这一切,都在他新生的、尚未完全稳定的灵魂容器内,激荡起了新的波澜,加速了“人性”与“非人逻辑”的融合进程,也让他对自身、对这个世界面临的威胁,有了更清晰(尽管依旧有限)的认知。
“韩师……陨落了。”一个平静的、听不出太多悲伤的意念,在他意识深处响起。那是属于“渊”的冰冷逻辑在陈述事实。“其印记湮灭,产生高维信息扰动的可能性为87.3%。‘混沌归一’协议次级监控系统(伪光及其上层)捕捉到该扰动的可能性为92.1%。目标区域(东南孤峰、西北白痕)被标记、后续核查风险等级:高。”
紧接着,另一个带着些许怅然与敬意的意念浮现:“韩伯伯……是为了传递警告,也是为了……不让自己被污染吞噬吧……”这是属于朱瞻基的人性部分在感怀。“他将最后的印记碎片……似乎融入了晚晴姐姐那边?她能承受得住吗?皇爷爷现在……一定很震惊,也很难过……”
两种思维模式并未冲突,而是在一种更高的、属于“朱瞻基-渊”这个整体意识的统御下,快速交流、分析。
“当前优先级分析。”冰冷的逻辑再次主导,“一、确保自身安全与存在。徐弘基已将此间异状上奏。朱棣(皇爷爷)必然高度重视,可能采取进一步监控、保护或……试探措施。需维持稳定‘康复’表象,避免暴露过多异常。二、收集更多信息。需通过可靠渠道,获取朝廷对东南异象、西北变故以及‘天外注视’的应对策略。三、评估潜在风险与机遇。‘混沌归一’协议关注度提升,意味着更高风险,但也可能……在特定条件下,提供接触或了解其部分机制的机会。四、提升自身能力。需消化韩爌意念馈赠,尝试解析体内融合能量(佛道秩序、星尘残秽、人性灵魂),探索可控应用方式。”

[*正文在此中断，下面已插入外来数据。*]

(** C3. On a batch of one image or more, all of one shape, the batch
    transform of either variant returns what the single-image transform
    gives on every image in the order of the batch (each offset by [eps],
    as the batch methods do), stacked in that order, whatever the number
    of processes the batch is divided among. *)
Theorem batch_transform_in_order (self : NS.classifier) (n r c : nat) (d : list Q) :
  0 < n ->
  0 < cpu_count ->
  (forall call, length (shape (fc_image call)) = 2 ->
                shape (RadonCDT_forward call) <> []) ->
  let X := mk_ndarray [n; r; c] d in
  MY_RDCT_NS.rcdt_parallel self X
  = Spec.transform_in_order (MY_RDCT_NS.fun_rcdt_single self) X
  /\ RSCDT_NS.rscdt_parallel self X
     = Spec.transform_in_order (RSCDT_NS.fun_rscdt_single self) X.
Proof.
  intros Hn Hcpu Hfwd X. split.
  2:{ apply (batch_body_in_order (RSCDT_NS.fun_rscdt_single self) X n r c []).
      reflexivity. }
  set (single := MY_RDCT_NS.fun_rcdt_single self).
  set (k := Nat.min cpu_count n).
  assert (Hk : 0 < k /\ k <= n) by (unfold k; lia).
  destruct (array_split_sizes n k (proj1 Hk) (proj2 Hk)) as (Hsum & Hpos & Hnil).
  set (sizes := repeat (S (n / k)) (n mod k) ++ repeat (n / k) (k - n mod k)) in *.
  destruct (split_from_sections single X n r c [] sizes 0 eq_refl)
    as (splits & Hsp & Hmap); [lia|].
  unfold MY_RDCT_NS.rcdt_parallel, np_array_split. cbn [X shape0 shape rbind].
  fold k. destruct (Nat.eqb k 0) eqn:Hk0; [apply Nat.eqb_eq in Hk0; lia|].
  fold sizes. fold X. rewrite Hsp. cbn [rbind].
  unfold MY_RDCT_NS.mp_Pool. destruct (Nat.ltb k 1) eqn:Hk1;
    [apply Nat.ltb_lt in Hk1; lia|]. cbn [rbind].
  unfold MY_RDCT_NS.pool_map.
  change (MY_RDCT_NS.fun_rcdt_batch self) with (batch_body single).
  rewrite Hmap, vstack_of_sections.
  - rewrite sections_concat, Hsum. reflexivity.
  - destruct sizes; [congruence|discriminate].
  - apply sections_nonempty. exact Hpos.
  - rewrite sections_concat. apply Forall_forall. intros a Ha.
    apply in_map_iff in Ha as (j & <- & _).
    apply Hfwd. reflexivity.
Qed.

End InOrder.

(** ** The deformation samples *)

Lemma chunks_concat_repeat (v : list Q) (p : nat) :
  chunks (length v) p (concat (repeat v p)) = repeat v p.
Proof.
  induction p as [|p IH]; [reflexivity|].
  cbn [repeat concat chunks].
  rewrite firstn_app, firstn_all, Nat.sub_diag, firstn_O, app_nil_r.
  rewrite skipn_app, skipn_all, Nat.sub_diag, skipn_O. cbn [app].
  rewrite IH. reflexivity.
Qed.

Lemma length_concat_repeat (v : list Q) (p : nat) :
  length (concat (repeat v p)) = p * length v.
Proof.
  induction p as [|p IH]; [reflexivity|].
  cbn [repeat concat]. rewrite length_app, IH. reflexivity.
Qed.

Lemma np_repeat0_row (v : list Q) (p : nat) :
  np_repeat0 (newaxis (mk_ndarray [length v] v)) p
  = Ok (mk_ndarray [p; length v] (concat (repeat v p))).
Proof.
  unfold np_repeat0, newaxis. cbn [shape data prod_shape fold_right chunks flat_map].
  rewrite Nat.mul_1_r, firstn_all, !app_nil_r, Nat.mul_1_l. reflexivity.
Qed.

Lemma image_at_prefix (s : list nat) (m m' : nat) (d d' : list Q) (i : nat) :
  (S i) * prod_shape s <= length d ->
  Spec.image_at (mk_ndarray (m :: s) (d ++ d')) i
  = Spec.image_at (mk_ndarray (m' :: s) d) i.
Proof.
  intros Hi. unfold Spec.image_at, item_size. cbn [shape data tl]. f_equal.
  rewrite skipn_app, firstn_app.
  replace (prod_shape s - length (skipn (i * prod_shape s) d)) with 0.
  - rewrite firstn_O, app_nil_r. reflexivity.
  - rewrite length_skipn. simpl in Hi. lia.
Qed.

Lemma image_at_suffix (s : list nat) (m : nat) (d d' : list Q) (i k : nat) :
  length d = i * prod_shape s ->
  Spec.image_at (mk_ndarray (m :: s) (d ++ d')) (i + k)
  = Spec.image_at (mk_ndarray (m :: s) d') k.
Proof.
  intros Hd. unfold Spec.image_at, item_size. cbn [shape data tl]. f_equal.
  f_equal. rewrite skipn_app.
  rewrite skipn_all2 by lia. cbn [app]. f_equal. lia.
Qed.

Section Deformation.

Context {E : Externals}.

(** C9. On the coefficient array of a class, of shape [(n, P, A)] with
    [A] the number of angles of the instance, [add_trans_samples] returns
    an array of shape [(n+2, P, A)]: its first [n] samples are those of
    the input, sample [n] has [P] rows that are each the cosines of the
    angles, sample [n+1] has [P] rows that are each their sines, the
    angles being multiplied by pi/180. *)
Theorem add_trans_samples_appends_two (self : NS.classifier) (n P A : nat)
  (d : list Q) :
  length (NS.thetas self) = A ->
  length d = n * (P * A) ->
  let features := mk_ndarray [n; P; A] d in
  let v1 := map (fun t => np_cos (t * np_pi / 180)%Q) (NS.thetas self) in
  let v2 := map (fun t => np_sin (t * np_pi / 180)%Q) (NS.thetas self) in
  exists out,
    NS.add_trans_samples self features = Ok out
    /\ shape out = [n + 2; P; A]
    /\ well_formed out
    /\ (forall i, i < n -> Spec.image_at out i = Spec.image_at features i)
    /\ rows (Spec.image_at out n) = repeat v1 P
    /\ rows (Spec.image_at out (n + 1)) = repeat v2 P.
Proof.
  intros HA Hd features v1 v2.
  assert (Hl1 : length v1 = A) by (unfold v1; rewrite length_map; exact HA).
  assert (Hl2 : length v2 = A) by (unfold v2; rewrite length_map; exact HA).
  exists (mk_ndarray [n + 2; P; A]
            (d ++ concat (repeat v1 P) ++ concat (repeat v2 P))).
  split; [|split; [reflexivity|split; [|split; [|split]]]].
  - unfold NS.add_trans_samples. cbn [features shape1 shape rbind].
    rewrite !map_map. fold v1. fold v2.
    rewrite !length_map.
    rewrite <- (length_map (fun t => np_cos (t * np_pi / 180)%Q) (NS.thetas self)) at 1.
    fold v1. rewrite np_repeat0_row. cbn [rbind].
    rewrite <- (length_map (fun t => np_sin (t * np_pi / 180)%Q) (NS.thetas self)).
    fold v2. rewrite np_repeat0_row. cbn [rbind].
    unfold np_concatenate, newaxis. cbn [shape data map hd forallb fold_right concat].
    unfold features. cbn [shape data hd].
    rewrite Hl1, Hl2, !shape_eqb_refl. cbn [andb].
    rewrite app_nil_r. do 3 f_equal.
  - unfold well_formed. cbn [shape data prod_shape fold_right].
    rewrite !length_app, !length_concat_repeat, Hl1, Hl2, Hd. lia.
  - intros i Hi. unfold features. apply image_at_prefix.
    cbn [prod_shape fold_right]. rewrite Hd. nia.
  - rewrite <- (Nat.add_0_r n) at 2.
    rewrite (image_at_suffix [P; A] (n + 2) d _ n 0)
      by (cbn [prod_shape fold_right]; rewrite Hd; lia).
    unfold Spec.image_at, item_size, rows.
    cbn [shape data tl prod_shape fold_right skipn Nat.mul].
    rewrite Nat.mul_1_r, firstn_app, length_concat_repeat, Hl1.
    rewrite firstn_all2 by (rewrite length_concat_repeat; lia).
    rewrite Nat.sub_diag, firstn_O, app_nil_r.
    rewrite <- Hl1 at 1. apply chunks_concat_repeat.
  - rewrite (image_at_suffix [P; A] (n + 2) d _ n 1)
      by (cbn [prod_shape fold_right]; rewrite Hd; lia).
    unfold Spec.image_at, item_size, rows.
    cbn [shape data tl prod_shape fold_right].
    rewrite Nat.mul_1_r, Nat.mul_1_l.
    rewrite skipn_app, length_concat_repeat, Hl1.
    rewrite skipn_all2 by (rewrite length_concat_repeat; lia).
    rewrite Nat.sub_diag, skipn_O. cbn [app].
    rewrite firstn_all2 by (rewrite length_concat_repeat; lia).
    rewrite <- Hl2 at 1. apply chunks_concat_repeat.
Qed.

End Deformation.

(** ** The effective rank *)

Lemma np_sum_nonneg (s : list Q) :
  Forall (fun x => 0 <= x)%Q s -> (0 <= np_sum s)%Q.
Proof.
  induction 1 as [|x s Hx Hs IH].
  - unfold np_sum. simpl. lra.
  - rewrite np_sum_cons. lra.
Qed.

Lemma np_sum_pos (s : list Q) :
  Forall (fun x => 0 <= x)%Q s -> Exists (fun x => 0 < x)%Q s -> (0 < np_sum s)%Q.
Proof.
  intros Hnn Hex. induction Hnn as [|x s Hx Hs IH].
  - inversion Hex.
  - rewrite np_sum_cons. pose proof (np_sum_nonneg s Hs) as H0.
    inversion Hex as [? ? Hpos|? ? Hrest]; subst.
    + lra.
    + specialize (IH Hrest). lra.
Qed.

Lemma Forall2_Qeq_map_r (f g : nat -> Q) (rs : list nat) (l : list Q) :
  (forall r, f r == g r)%Q ->
  Forall2 Qeq l (map f rs) -> Forall2 Qeq l (map g rs).
Proof.
  intros Hfg. revert l. induction rs as [|r rs IH]; intros l H;
    inversion H; subst; constructor.
  - rewrite <- Hfg. assumption.
  - apply IH. assumption.
Qed.

Lemma cumsum_from_prefix_sums (s : list Q) (acc : Q) :
  Forall2 Qeq (cumsum_from acc s)
    (map (fun r => acc + np_sum (firstn r s))%Q (seq 1 (length s))).
Proof.
  revert acc. induction s as [|x s IH]; intros acc; [constructor|].
  cbn [cumsum_from length seq map]. constructor.
  - cbn [firstn]. rewrite np_sum_cons. unfold np_sum; simpl. ring.
  - rewrite <- seq_shift, map_map.
    apply (Forall2_Qeq_map_r (fun r => acc + x + np_sum (firstn r s))%Q).
    + intros r. cbn [firstn]. rewrite np_sum_cons. ring.
    + apply IH.
Qed.

Lemma np_cumsum_prefix_sums (s : list Q) :
  Forall2 Qeq (np_cumsum s) (map (fun r => np_sum (firstn r s)) (seq 1 (length s))).
Proof.
  destruct s as [|x s]; [constructor|].
  cbn [np_cumsum length seq map]. constructor.
  - cbn [firstn]. rewrite np_sum_cons. unfold np_sum; simpl. ring.
  - rewrite <- seq_shift, map_map.
    apply (Forall2_Qeq_map_r (fun r => x + np_sum (firstn r s))%Q).
    + intros r. cbn [firstn]. rewrite np_sum_cons. ring.
    + apply cumsum_from_prefix_sums.
Qed.

Lemma max_of_cumsum_from (s : list Q) (acc : Q) :
  Forall (fun x => 0 <= x)%Q s ->
  (fold_left qmax (cumsum_from acc s) acc == acc + np_sum s)%Q.
Proof.
  intros Hnn. revert acc. induction Hnn as [|x s Hx Hs IH]; intros acc.
  - unfold np_sum. simpl. ring.
  - cbn [cumsum_from fold_left]. unfold qmax at 2.
    assert (Hle : Qle_bool acc (acc + x) = true) by (apply Qle_bool_iff; lra).
    rewrite Hle, IH, np_sum_cons. ring.
Qed.

(** The maximum of the cumulative sums of non-negative numbers is their
    total. *)
Lemma np_max_cumsum (s : list Q) :
  Forall (fun x => 0 <= x)%Q s -> s <> [] ->
  exists m, np_max (np_cumsum s) = Ok m /\ (m == np_sum s)%Q.
Proof.
  intros Hnn Hne. destruct s as [|x s]; [congruence|].
  inversion Hnn as [|? ? Hx Hs]; subst.
  eexists. split; [reflexivity|].
  rewrite max_of_cumsum_from by assumption. rewrite np_sum_cons. reflexivity.
Qed.

Lemma where_ge_first (c : Q) (f : nat -> bool) (n : nat) :
  forall (st i : nat) (l : list Q),
    Forall2 (fun x r => Qle_bool c x = f r) l (seq st n) ->
    getitem (where_ge_from i l c) 0
    = match find f (seq st n) with
      | Some r => Ok (i + (r - st))
      | None => Raise IndexError
      end.
Proof.
  induction n as [|n IH]; intros st i l H; cbn [seq] in *;
    inversion H as [|x r l' rs Hx Hrest]; subst.
  - reflexivity.
  - cbn [where_ge_from find]. rewrite Hx. destruct (f st) eqn:Hf.
    + unfold getitem. cbn [nth_error]. f_equal. lia.
    + rewrite (IH (S st) (S i) l' Hrest).
      destruct (find f (seq (S st) n)) as [r|] eqn:Hfind; [|reflexivity].
      apply find_some in Hfind as [Hin _]. apply in_seq in Hin. f_equal. lia.
Qed.

Lemma find_seq_first (f : nat -> bool) (n : nat) :
  forall (st r : nat),
    find f (seq st n) = Some r ->
    (st <= r < st + n) /\ f r = true /\ (forall r', st <= r' < r -> f r' = false).
Proof.
  induction n as [|n IH]; intros st r H; [discriminate|].
  cbn [seq find] in H. destruct (f st) eqn:Hf.
  - injection H as <-. repeat split; [lia|lia|exact Hf|intros; lia].
  - apply IH in H as (Hr & Hfr & Hmin). repeat split; [lia|lia|exact Hfr|].
    intros r' Hr'. destruct (Nat.eq_dec r' st) as [->|Hne]; [exact Hf|].
    apply Hmin. lia.
Qed.

Section EffectiveRank.

Context {E : Externals}.

(** C7. When the singular values are non-negative and one of them is
    positive, the maximum by which [fit] divides the cumulative sums is
    the sum of all the singular values, and [max_basis] is the effective
    rank: the smallest [r] for which the [r] leading singular values hold
    99% of that sum. *)
Theorem max_basis_is_effective_rank (s : list Q) :
  Forall (fun x => 0 <= x)%Q s ->
  Exists (fun x => 0 < x)%Q s ->
  exists m r,
    np_max (np_cumsum s) = Ok m /\ (m == np_sum s)%Q
    /\ RSCDT_NS.max_basis s = Ok r
    /\ Spec.effective_rank s = Some r
    /\ 1 <= r <= length s
    /\ (99 # 100 <= Spec.energy s r)%Q
    /\ (forall r', 1 <= r' < r -> (Spec.energy s r' < 99 # 100)%Q).
Proof.
  intros Hnn Hex.
  assert (Hne : s <> []) by (intros ->; inversion Hex).
  pose proof (np_sum_pos s Hnn Hex) as Hpos.
  destruct (np_max_cumsum s Hnn Hne) as (m & Hm & Hmeq).
  set (f := fun r => Qle_bool (99 # 100) (Spec.energy s r)).
  assert (Hrel : Forall2 (fun x r => Qle_bool (99 # 100) x = f r)
                   (map (fun c => (c / m)%Q) (np_cumsum s)) (seq 1 (length s))).
  { pose proof (np_cumsum_prefix_sums s) as H.
    revert H. generalize (np_cumsum s) as cum. generalize (seq 1 (length s)) as rs.
    induction rs as [|r rs IH]; intros cum H; inversion H as [|x y l l' Hxy Hl]; subst;
      constructor.
    - unfold f, Spec.energy. rewrite Hxy, Hmeq. reflexivity.
    - apply IH. exact Hl. }
  assert (Hfull : f (length s) = true).
  { unfold f, Spec.energy. rewrite firstn_all. apply Qle_bool_iff.
    setoid_replace (np_sum s / np_sum s)%Q with 1%Q by (field; lra). lra. }
  assert (Hlen : 1 <= length s) by (destruct s; [congruence|simpl; lia]).
  destruct (find f (seq 1 (length s))) as [r|] eqn:Hfind.
  2:{ exfalso. pose proof (find_none f _ Hfind (length s)) as Hn.
      rewrite Hfull in Hn. assert (In (length s) (seq 1 (length s))) by (apply in_seq; lia).
      specialize (Hn H). discriminate. }
  destruct (find_seq_first f (length s) 1 r Hfind) as (Hr & Hfr & Hmin).
  exists m, r. split; [exact Hm|]. split; [exact Hmeq|]. split; [|split; [|split; [|split]]].
  - unfold RSCDT_NS.max_basis. rewrite Hm. cbn [rbind]. unfold np_where_ge.
    rewrite (where_ge_first (99 # 100) f (length s) 1 0 _ Hrel), Hfind.
    cbn [rbind]. f_equal. lia.
  - exact Hfind.
  - lia.
  - apply Qle_bool_iff. exact Hfr.
  - intros r' Hr'. specialize (Hmin r' Hr'). unfold f in Hmin.
    apply Qnot_le_lt. intros Hle. apply Qle_bool_iff in Hle. congruence.
Qed.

“提升能力……”人性的部分对此表示赞同,“只有自己更强,才能保护想保护的人,才能弄清楚这一切到底是怎么回事,才能……帮到皇爷爷和大明。”经历过生死与融合,年幼的皇太孙心中,那份属于朱明血脉的责任感与早熟的心智,与冰冷逻辑对“力量”和“掌控”的追求,奇妙地融合在了一起。
他想到了白日“梦境”中感知到的、林晚晴在东南孤峰可能面临的危机;想到了那令人心悸的“天外注视”;想到了皇爷爷日益疲惫却强撑的眼神;也想到了这万里江山之下,可能潜伏着的、远超凡人想象的黑暗……
“我不能只做一个被保护、被观察的‘病人’。”一个清晰的念头,在融合的意识中确立。“我需要……主动做些什么。”
但具体做什么?如何做?
直接向皇爷爷坦白一切?风险太高,可能被视为“妖孽”或“失控”,招致最坏后果。
暗中发展自己的力量?在这重重监视之下,谈何容易?而且,需要资源、需要知识、需要……方向。
他的目光,无意识地落在了屋内书架上,那些他近日翻阅的、涵盖经史子集、天文地理、医药卜筮乃至工匠百技的书籍上。徐弘基为了让他“静养”,几乎搬来了一个微型图书馆。
知识……或许是现阶段最容易获取,也最不引人注目的“力量”?
他体内融合的“星尘残秽”,本身就蕴含着部分超越时代的、冰冷的科技认知碎片(尽管残缺扭曲)。韩爌的馈赠中,也有对“和谐”能量的模糊理解。如果能结合这个时代已有的知识体系,进行系统的学习、梳理、甚至……尝试性的推导与融合……
一个初步的“规划”,在他心中悄然成形:
一、 利用“康复静养”期,大量阅读、记忆、理解各类知识。 尤其是天文、数理、格物(物理)、医药、乃至兵法、政务。不求立刻精通,但需建立广博的知识框架和基础理解。这符合一个聪慧皇孙“养病读书”的正常行为。
二、 尝试在冥想或独处时,内视解析体内融合能量与混乱记忆碎片。 在不引发外部异象的前提下,缓慢梳理、尝试理解那些来自“星尘”、“佛道阵法”、“姚广孝遗泽”以及“人性灵魂”的力量特质与信息残留。寻找可能的安全调用方式或组合应用思路。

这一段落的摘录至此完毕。